Малобюджетный хоррор "Последнее изгнание дьявола" (The Last Exorcism) сделан в жанре mockumentary, то есть фиктивной документалистики, и представляет собой не столько фильм ужасов, сколько психологическую драму о том, что если веришь в Бога, то тебе придется поверить и в дьявола. За первый уикенд американского проката фильм в десять раз окупил свой бюджет в размере $1,8 млн — по мнению ЛИДИИ МАСЛОВОЙ, не без помощи дьявола, который не оставит тех, кто его пиарит.
Продюсер "Последнего изгнания дьявола" Элай Рот давно задавался вопросом: можно ли сделать фильм страшнее, чем "Изгоняющий дьявола" Уильяма Фридкина, который потряс его в детстве? Пытаться сделать страшнее было бы слишком самонадеянно, но стоило попробовать сделать посмешнее и помоднее, в соответствии с последними кинематографическими трендами. Их неплохо чувствует выбранный в качестве режиссера немец Даниэль Штамм, у которого любимый автор — Ларс фон Триер, оттачивающий умение вогнать зрителя в почтительный ступор, в душе над ним издевательски посмеиваясь. Такого же баланса между шарлатанством и эффективностью, позволившего ему стать культовой фигурой в своей сфере, достигает главный герой "Последнего изгнания дьявола", преподобный Коттон Маркус (Патрик Фабиан), представляющий собой что-то среднее между проповедником, телеведущим и иллюзионистом: он развлекает паству карточными фокусами и кулинарными рецептами, а во время сеансов экзорцизма использует фридкинского "Изгоняющего дьявола" как каталог зрелищных приемов, помогающих выколачивать деньги из доверчивых клиентов. Для себя же преподобный склонен интерпретировать свою работу скорее в психоаналитическом ключе: если у человека в мозгу сидит мысль, что он одержим дьяволом, то надо помочь ему от этой мысли избавиться.

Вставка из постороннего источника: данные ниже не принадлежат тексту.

(** a recorder never holds more than 512 bytes of a line and eight lines,
    whatever the process writes and in whatever pieces; and of output whose
    lines fit it remembers exactly the last eight that are not blank. *)
Lemma recorder_tail ToLower writes :
  let p := concat writes in
  let r := foldl (λ r w, Write ToLower w r) newRecorder writes in
  (length (rc_partial r) ≤ 512)%nat ∧ (length (tailLines ToLower r) ≤ 8)%nat ∧
  (Forall (λ l, (length l ≤ 512)%nat) (splitOn 10 p) → tailLines ToLower r = lastN 8 (omap (lineOf ToLower) (splitOn 10 p))).
Proof.
  intros p r.
  assert (Hr : r = Write ToLower p newRecorder).
  { subst p r. generalize newRecorder. induction writes as [|w writes IH]; intros r0; [done|]. cbn [foldl concat].
    rewrite IH. unfold Write. by rewrite foldl_app. }
  clearbody r. subst r. destruct (Write_fits ToLower p newRecorder) as [H1 H2]; [split; cbn; unfold crashLineRecorderMaxLine; lia|].
  split_and!; [exact H1|by apply recordLocked_fits|]. intros Hl. rewrite write_lines; [|cbn; lia|done|done].
  change (rc_tail newRecorder) with (@nil crashLine). rewrite remember_all by (cbn; lia). done.
Qed.

(** * The machine *)
#[global] Instance fwdpc_eq_dec : EqDecision fwdpc.
Proof. solve_decision. Defined.

Definition sent (p : suppc) : bool := match p with SSent _ => true | _ => false end.

(** What [supervise] has found out of the stop. *)
Definition askedOf (p : suppc) : option bool :=
  match p with SWait => None | SAsked asked | SReaped asked => Some asked | SSent report => Some (bool_decide (report = None)) end.

Record runOK (s : run) : Prop := {
  ok_removal : rn_fwd s = FWait ↔ rn_removal s = None;
  ok_fwd : rn_fwd s ≠ FWait → sent (rn_sup s) = true;
  ok_child : rn_sup s ≠ SWait → is_Some (rn_child s);
  ok_asked : askedOf (rn_sup s) = Some true → rn_stopRequested s = true;
  ok_requested : rn_stops s ≠ [] → rn_stopRequested s = true;
  ok_stops t : t ∈ rn_stops s → match t with TCleaning => exited s = true | TReturned true => cleaned s = true | _ => True end
}.

Lemma stops_insert (P : tstop → Prop) (l : list tstop) (j : nat) (t : tstop) : (∀ x, x ∈ l → P x) → P t → ∀ x, x ∈ <[j := t]> l → P x.
Proof. intros Hl Ht x [k Hk]%list_elem_of_lookup. apply list_lookup_insert_Some in Hk as [(_ & <- & _)|[_ Hk]]; [done|]. apply Hl. by eapply list_elem_of_lookup_2. Qed.

(** An exit is no error exactly if it was requested. *)
Lemma exitReport_asked asked waitErr quote : bool_decide (exitReport asked waitErr quote = None) = asked.
Proof. unfold exitReport. destruct asked; [done|]. destruct waitErr as [e|]; [by destruct (str_empty quote)|done]. Qed.

Lemma stopStep_ok j timeout s s' : runOK s → stopStep j timeout s = Some s' → runOK s'.
Proof.
  intros [H1 H2 H3 H4 H5 H6]. unfold stopStep. destruct (rn_stops s !! j) as [t|] eqn:Ej; [|done]. cbn.
  assert (Ha : rn_stopRequested s = true) by (apply H5; by destruct (rn_stops s)).
  destruct t as [| | |ok]; [destruct timeout; [|case_eq (exited s); intros E; [|done]]|destruct timeout; [|case_eq (exited s); intros E; [|done]]|case_eq (cleaned s); intros E; [|done]|done];
    intros [= <-]; split; cbn [withStops rn_removal rn_fwd rn_sup rn_child rn_stopRequested rn_stops]; auto;
    by apply (stops_insert (λ t, match t with TCleaning => exited s = true | TReturned true => cleaned s = true | _ => True end)).
Qed.

Lemma withFwd_ok p removal s : runOK s → p ≠ FWait → removal ≠ None → sent (rn_sup s) = true →
  (cleaned s = true → cleaned (withFwd p removal s) = true) → runOK (withFwd p removal s).
Proof.
  intros [H1 H2 H3 H4 H5 H6] Hp Hr Hs Hc. split; cbn [withFwd rn_removal rn_fwd rn_sup rn_child rn_stopRequested rn_stops]; auto; [done|].
  intros t Ht. specialize (H6 t Ht). destruct t as [| | |[]]; auto.
Qed.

С героем нескольких "Изгоняющих дьявола", отцом Мэррином, происходила в снятом пять лет назад Ренни Харлином приквеле печальная история — его накрывал кризис веры. В "Последнем изгнании дьявола" речь идет скорее не об утрате веры, а об изначально легкомысленном и утилитарном к ней отношении. Преподобному Коттону Маркусу, достигшему потолка в искусстве изгнания дьявола, в которого он никогда особенно и не верил, просто надоело морочить людям голову, и он, ничуть не расстраиваясь, а наоборот, предвкушая освобождение от сомнительного занятия, готовится устроить последний сеанс экзорцизма с параллельным саморазоблачением. Для этого он берет с собой на последнее дело в луизианскую деревню оператора с камерой и женщину-звукорежиссера, снимающих о нем документальный фильм, который мы, собственно, и смотрим.
Первое время в нем встречаются какие-то вызывающие любопытство персонажи: приветливый мальчик (Калеб Ландри Джонс), у которого экзорцист со своей съемочной группой спрашивает дорогу, заканчивает дружелюбную беседу тем, что кидает им в заднее стекло комки грязи, а потом оказывается младшим братом 16-летней фермерской дочки (Эшли Белл), подозреваемой в одержимости. Поначалу процесс изгнания демонов проходит по отработанной схеме: святой отец осматривает пациентку, уделяя особое внимание затылку, потом просит ее опустить босые ноги в тазик, где немедленно закипает вода, и наконец, положив девушку на кровать, читает над ней грозным голосом молитвы, вызывая сотрясение кровати и прочие классические признаки сопротивления демонов, не желающих покидать облюбованное тело. Параллельно вмонтированы кадры, в которых герой с ироничной улыбкой раскрывает механизм, обеспечивающий традиционные экзорцистские спецэффекты: куда спрятаны динамики, издающие потусторонние звуки, куда — лампочки, куда — батарейки, каким образом в распятие вмонтировано приспособление, выпускающее в нужный момент струйки дыма. Однако не успевает герой с чувством выполненного долга пересчитать заработанные купюры и покинуть деревню, как перед ним встает необходимость провести с невылечившейся пациенткой второй сеанс, но уже настоящий — не с техническими фокусами, а на одной вере, которой преподобному отцу как раз катастрофически недостает. Зато авторам картины приходит на помощь доказанное уже в "Ведьме из Блэр" (The Blair Witch Project) преимущество съемки ручной камерой, которая совершенно не обязана показывать зрителю то, что ему было бы интересно увидеть, а должна лишь отражать степень испуга того, кто на бегу держит ее в трясущихся руках объективом в землю — и тут уж способность зрителя испытать ужас зависит не от силы веры, а от вестибулярного аппарата.